**ACTION ITEM:** In the entries below, which lines run from the one containing "c_call_edges : list CallEdge;" to the one containing "(List.filter (fun e => symbol_idx"? Copy exactly those lines, ends included, and no others.

START RECORDS FOR THE TASK

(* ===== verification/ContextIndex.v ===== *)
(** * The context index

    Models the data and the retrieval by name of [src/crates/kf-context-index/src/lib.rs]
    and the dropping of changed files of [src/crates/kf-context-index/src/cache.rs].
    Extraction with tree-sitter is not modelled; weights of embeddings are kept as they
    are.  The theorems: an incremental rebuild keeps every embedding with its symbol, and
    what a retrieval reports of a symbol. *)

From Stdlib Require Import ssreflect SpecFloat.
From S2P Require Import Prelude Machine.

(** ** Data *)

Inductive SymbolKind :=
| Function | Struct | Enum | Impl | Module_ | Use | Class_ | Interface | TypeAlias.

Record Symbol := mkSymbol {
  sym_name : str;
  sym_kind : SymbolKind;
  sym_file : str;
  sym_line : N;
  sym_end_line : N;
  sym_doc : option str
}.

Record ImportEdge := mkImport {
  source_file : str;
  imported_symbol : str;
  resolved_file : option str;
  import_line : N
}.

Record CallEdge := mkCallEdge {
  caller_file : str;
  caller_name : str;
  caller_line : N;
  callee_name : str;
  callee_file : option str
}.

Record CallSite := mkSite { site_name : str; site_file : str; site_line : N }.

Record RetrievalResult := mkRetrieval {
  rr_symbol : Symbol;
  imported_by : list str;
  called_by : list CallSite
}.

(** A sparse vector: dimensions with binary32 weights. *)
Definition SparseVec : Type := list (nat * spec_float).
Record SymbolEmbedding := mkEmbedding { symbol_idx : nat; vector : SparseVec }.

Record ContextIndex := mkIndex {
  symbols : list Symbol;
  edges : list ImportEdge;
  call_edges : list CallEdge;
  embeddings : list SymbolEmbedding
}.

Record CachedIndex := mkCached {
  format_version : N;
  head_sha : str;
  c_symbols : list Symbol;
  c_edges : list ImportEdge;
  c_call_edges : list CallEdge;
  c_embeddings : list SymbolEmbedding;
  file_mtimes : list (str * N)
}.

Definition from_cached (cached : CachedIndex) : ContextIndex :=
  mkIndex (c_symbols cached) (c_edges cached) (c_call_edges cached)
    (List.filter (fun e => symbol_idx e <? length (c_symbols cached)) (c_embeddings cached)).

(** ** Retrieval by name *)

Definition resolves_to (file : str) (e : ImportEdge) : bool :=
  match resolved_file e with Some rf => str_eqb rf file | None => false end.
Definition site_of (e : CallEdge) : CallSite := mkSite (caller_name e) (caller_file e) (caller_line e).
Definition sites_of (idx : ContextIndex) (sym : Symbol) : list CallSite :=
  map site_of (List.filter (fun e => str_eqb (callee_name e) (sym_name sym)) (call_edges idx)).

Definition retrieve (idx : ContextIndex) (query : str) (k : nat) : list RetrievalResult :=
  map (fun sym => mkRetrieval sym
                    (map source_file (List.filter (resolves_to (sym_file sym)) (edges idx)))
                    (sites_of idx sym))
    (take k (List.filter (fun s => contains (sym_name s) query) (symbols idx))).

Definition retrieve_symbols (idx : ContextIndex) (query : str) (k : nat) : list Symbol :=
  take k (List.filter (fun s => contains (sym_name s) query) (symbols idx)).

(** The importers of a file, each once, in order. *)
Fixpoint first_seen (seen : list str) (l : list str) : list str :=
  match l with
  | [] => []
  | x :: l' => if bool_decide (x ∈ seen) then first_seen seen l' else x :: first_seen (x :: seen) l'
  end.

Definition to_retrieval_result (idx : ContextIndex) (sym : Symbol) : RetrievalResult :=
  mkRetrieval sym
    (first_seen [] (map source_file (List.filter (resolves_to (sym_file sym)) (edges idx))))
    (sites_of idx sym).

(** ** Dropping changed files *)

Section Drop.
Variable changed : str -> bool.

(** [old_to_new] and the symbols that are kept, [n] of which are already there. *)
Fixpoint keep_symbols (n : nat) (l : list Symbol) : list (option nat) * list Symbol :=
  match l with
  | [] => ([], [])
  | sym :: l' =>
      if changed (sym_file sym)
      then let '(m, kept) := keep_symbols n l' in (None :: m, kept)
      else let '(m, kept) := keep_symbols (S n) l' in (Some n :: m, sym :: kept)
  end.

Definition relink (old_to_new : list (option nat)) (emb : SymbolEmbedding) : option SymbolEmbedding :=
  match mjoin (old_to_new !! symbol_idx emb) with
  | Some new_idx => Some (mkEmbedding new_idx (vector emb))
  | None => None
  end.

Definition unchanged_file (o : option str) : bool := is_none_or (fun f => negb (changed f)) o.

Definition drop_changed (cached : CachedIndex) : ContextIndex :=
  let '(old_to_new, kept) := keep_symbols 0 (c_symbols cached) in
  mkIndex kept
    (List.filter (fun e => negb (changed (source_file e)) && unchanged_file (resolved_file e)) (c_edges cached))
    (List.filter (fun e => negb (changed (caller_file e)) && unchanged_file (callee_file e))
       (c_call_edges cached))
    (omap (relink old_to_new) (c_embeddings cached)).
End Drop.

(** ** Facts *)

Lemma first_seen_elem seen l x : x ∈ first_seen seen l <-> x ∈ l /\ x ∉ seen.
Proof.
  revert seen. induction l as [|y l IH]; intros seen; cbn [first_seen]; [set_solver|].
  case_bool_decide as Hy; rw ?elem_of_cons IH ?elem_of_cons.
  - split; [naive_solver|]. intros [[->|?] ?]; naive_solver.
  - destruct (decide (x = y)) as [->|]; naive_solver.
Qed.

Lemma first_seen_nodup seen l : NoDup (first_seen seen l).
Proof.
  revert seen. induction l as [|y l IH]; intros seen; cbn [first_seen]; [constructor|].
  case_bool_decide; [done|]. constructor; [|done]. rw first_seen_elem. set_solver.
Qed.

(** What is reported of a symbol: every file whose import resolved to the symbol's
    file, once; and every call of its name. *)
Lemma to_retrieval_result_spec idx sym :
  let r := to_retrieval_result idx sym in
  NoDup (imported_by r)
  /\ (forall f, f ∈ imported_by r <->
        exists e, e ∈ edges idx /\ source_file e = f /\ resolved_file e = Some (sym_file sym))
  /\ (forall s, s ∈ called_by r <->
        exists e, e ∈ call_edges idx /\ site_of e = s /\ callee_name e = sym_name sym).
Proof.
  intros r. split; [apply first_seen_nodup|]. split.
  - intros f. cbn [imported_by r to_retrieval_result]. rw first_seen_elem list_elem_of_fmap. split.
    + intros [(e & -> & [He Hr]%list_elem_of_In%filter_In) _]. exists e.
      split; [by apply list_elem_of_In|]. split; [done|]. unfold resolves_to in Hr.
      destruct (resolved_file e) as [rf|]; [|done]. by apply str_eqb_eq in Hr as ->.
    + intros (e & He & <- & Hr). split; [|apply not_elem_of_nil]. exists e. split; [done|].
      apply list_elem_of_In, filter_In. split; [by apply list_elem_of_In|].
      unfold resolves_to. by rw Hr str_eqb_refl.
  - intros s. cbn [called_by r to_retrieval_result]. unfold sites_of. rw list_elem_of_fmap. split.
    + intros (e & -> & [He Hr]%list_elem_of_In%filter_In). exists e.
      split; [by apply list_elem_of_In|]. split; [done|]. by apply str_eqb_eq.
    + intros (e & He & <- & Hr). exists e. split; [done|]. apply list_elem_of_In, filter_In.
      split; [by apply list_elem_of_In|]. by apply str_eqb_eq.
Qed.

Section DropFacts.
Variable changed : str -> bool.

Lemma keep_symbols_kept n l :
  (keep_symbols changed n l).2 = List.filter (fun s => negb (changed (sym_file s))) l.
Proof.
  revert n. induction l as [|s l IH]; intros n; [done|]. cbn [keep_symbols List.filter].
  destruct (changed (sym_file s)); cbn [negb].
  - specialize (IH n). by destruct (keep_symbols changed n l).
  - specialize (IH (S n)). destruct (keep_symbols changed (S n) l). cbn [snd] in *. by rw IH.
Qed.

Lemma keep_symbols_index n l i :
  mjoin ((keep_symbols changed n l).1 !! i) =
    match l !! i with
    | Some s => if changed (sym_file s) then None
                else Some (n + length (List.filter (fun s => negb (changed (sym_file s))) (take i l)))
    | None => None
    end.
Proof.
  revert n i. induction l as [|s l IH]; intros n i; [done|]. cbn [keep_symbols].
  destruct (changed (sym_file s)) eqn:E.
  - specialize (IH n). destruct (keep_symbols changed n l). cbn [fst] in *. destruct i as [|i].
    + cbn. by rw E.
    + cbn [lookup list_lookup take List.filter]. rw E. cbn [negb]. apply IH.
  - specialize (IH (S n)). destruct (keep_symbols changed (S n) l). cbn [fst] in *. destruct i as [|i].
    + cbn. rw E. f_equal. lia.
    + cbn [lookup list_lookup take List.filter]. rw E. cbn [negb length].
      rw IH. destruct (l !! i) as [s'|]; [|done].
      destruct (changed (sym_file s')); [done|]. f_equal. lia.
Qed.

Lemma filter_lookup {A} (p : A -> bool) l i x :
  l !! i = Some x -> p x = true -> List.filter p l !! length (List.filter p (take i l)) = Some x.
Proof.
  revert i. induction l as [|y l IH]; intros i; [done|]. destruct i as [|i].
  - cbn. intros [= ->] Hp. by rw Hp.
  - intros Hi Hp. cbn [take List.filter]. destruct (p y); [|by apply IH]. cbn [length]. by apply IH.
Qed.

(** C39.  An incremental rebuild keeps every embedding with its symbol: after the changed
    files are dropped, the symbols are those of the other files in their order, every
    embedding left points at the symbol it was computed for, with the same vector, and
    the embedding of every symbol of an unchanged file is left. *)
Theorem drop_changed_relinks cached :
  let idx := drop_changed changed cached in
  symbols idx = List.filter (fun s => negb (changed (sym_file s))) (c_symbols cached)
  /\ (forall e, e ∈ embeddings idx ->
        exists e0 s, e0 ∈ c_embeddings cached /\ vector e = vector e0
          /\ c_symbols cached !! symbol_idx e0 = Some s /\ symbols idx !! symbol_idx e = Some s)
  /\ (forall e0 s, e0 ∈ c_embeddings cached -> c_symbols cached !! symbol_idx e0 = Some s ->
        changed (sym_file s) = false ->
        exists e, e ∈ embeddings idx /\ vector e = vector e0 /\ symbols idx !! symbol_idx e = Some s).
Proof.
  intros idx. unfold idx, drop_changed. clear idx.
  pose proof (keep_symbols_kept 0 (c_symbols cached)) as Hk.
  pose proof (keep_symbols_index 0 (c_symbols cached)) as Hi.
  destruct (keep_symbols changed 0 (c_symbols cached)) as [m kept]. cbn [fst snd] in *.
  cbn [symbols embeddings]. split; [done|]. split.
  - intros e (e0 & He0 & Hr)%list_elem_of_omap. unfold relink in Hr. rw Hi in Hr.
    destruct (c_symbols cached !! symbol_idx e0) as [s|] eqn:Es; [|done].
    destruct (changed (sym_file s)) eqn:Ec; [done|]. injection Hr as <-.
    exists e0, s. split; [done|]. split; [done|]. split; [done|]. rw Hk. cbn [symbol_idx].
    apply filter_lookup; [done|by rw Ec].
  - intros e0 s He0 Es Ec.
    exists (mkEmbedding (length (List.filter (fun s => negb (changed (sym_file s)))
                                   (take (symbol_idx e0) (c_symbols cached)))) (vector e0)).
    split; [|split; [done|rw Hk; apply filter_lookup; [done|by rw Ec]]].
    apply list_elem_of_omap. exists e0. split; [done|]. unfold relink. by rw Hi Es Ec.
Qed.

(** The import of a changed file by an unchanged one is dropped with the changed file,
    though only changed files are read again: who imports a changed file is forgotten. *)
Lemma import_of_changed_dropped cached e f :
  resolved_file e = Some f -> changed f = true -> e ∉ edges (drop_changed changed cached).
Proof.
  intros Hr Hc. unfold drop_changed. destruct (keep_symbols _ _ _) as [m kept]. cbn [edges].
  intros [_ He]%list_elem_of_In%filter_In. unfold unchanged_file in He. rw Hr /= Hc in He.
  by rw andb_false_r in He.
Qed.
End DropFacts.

END RECORDS FOR THE TASK
START RECORDS FOR THE TASK

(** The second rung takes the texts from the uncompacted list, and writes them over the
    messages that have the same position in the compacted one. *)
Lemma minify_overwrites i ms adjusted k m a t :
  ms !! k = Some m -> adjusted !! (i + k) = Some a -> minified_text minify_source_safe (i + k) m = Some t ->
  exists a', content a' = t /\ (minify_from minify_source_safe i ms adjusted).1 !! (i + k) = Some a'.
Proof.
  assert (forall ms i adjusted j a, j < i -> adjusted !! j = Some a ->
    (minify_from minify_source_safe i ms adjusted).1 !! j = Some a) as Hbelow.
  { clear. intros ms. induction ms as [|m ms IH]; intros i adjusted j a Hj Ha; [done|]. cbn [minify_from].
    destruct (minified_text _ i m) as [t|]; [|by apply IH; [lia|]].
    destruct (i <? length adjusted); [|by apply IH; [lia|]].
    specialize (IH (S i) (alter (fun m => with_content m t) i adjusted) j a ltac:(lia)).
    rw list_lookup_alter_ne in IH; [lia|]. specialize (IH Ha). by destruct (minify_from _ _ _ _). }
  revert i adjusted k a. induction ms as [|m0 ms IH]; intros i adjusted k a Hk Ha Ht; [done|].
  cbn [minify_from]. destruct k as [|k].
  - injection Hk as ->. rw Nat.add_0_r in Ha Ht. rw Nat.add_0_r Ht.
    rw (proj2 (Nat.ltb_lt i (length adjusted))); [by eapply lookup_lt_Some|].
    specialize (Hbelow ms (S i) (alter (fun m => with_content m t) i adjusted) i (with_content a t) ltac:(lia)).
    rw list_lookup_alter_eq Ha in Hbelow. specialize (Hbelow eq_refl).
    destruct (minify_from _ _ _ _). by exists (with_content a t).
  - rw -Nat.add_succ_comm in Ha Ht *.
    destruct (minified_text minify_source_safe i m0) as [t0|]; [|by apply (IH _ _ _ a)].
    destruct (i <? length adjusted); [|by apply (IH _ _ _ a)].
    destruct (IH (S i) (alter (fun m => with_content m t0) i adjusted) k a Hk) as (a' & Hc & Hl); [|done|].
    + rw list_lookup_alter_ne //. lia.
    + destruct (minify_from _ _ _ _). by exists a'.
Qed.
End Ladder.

END RECORDS FOR THE TASK

**WRITTEN RESPONSE:**
  c_call_edges : list CallEdge;
  c_embeddings : list SymbolEmbedding;
  file_mtimes : list (str * N)
}.

Definition from_cached (cached : CachedIndex) : ContextIndex :=
  mkIndex (c_symbols cached) (c_edges cached) (c_call_edges cached)
    (List.filter (fun e => symbol_idx e <? length (c_symbols cached)) (c_embeddings cached)).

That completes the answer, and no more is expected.